=== Records for this exercise ===

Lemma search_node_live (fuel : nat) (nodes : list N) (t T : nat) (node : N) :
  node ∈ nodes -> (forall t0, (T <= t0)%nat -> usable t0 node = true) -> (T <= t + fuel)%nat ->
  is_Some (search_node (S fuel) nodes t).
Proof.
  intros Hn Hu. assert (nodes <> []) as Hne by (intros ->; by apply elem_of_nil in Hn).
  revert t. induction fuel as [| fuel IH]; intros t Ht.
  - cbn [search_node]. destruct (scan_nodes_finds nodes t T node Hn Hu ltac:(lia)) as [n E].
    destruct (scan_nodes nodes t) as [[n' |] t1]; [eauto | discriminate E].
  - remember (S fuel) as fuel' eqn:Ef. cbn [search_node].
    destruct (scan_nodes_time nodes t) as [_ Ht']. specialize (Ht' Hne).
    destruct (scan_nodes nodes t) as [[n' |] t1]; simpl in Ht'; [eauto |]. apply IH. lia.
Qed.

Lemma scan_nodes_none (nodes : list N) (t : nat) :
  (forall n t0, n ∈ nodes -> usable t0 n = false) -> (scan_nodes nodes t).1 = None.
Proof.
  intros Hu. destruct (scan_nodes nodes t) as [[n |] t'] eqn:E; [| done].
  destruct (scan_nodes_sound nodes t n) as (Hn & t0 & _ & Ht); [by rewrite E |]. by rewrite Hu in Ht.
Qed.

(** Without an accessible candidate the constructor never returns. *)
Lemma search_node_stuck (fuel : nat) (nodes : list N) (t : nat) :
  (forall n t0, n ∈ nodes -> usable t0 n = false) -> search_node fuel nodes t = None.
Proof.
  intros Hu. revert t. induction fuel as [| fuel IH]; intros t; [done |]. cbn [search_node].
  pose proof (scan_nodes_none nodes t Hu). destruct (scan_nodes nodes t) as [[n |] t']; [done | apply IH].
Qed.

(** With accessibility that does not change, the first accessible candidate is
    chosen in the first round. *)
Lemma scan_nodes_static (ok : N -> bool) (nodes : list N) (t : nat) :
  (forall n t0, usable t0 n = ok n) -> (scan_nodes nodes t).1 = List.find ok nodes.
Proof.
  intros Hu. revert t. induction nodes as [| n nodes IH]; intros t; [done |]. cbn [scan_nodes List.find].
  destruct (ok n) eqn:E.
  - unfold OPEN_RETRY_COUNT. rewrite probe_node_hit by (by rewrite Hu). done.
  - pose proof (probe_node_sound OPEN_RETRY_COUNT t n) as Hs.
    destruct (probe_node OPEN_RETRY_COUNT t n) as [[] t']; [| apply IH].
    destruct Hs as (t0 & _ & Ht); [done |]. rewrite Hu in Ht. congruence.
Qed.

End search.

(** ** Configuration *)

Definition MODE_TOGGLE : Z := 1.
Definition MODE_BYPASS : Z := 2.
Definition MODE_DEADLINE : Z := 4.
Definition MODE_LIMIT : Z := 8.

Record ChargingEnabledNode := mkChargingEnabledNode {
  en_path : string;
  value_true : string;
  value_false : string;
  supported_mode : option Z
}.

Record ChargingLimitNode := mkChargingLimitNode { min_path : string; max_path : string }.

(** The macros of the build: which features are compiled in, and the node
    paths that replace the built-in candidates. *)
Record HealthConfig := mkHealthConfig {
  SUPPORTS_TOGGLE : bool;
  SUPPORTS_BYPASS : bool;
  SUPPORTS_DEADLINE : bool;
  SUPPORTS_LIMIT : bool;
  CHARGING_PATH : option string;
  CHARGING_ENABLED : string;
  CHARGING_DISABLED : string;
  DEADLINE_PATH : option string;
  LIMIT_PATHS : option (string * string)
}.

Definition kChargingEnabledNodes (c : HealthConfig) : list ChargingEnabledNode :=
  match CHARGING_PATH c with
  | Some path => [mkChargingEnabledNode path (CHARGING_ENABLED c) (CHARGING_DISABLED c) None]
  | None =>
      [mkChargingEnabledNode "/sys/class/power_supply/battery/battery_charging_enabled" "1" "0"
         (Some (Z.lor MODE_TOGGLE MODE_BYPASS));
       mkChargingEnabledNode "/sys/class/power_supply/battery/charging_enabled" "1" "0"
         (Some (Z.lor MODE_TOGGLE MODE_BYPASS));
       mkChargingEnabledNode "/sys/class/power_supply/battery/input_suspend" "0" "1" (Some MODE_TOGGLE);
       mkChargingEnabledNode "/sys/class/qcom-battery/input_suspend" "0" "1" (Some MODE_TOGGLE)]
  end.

=== What to produce ===
Using the records above, count every line that includes the word "induction", and state the number only.

=== Answer to the exercise ===
3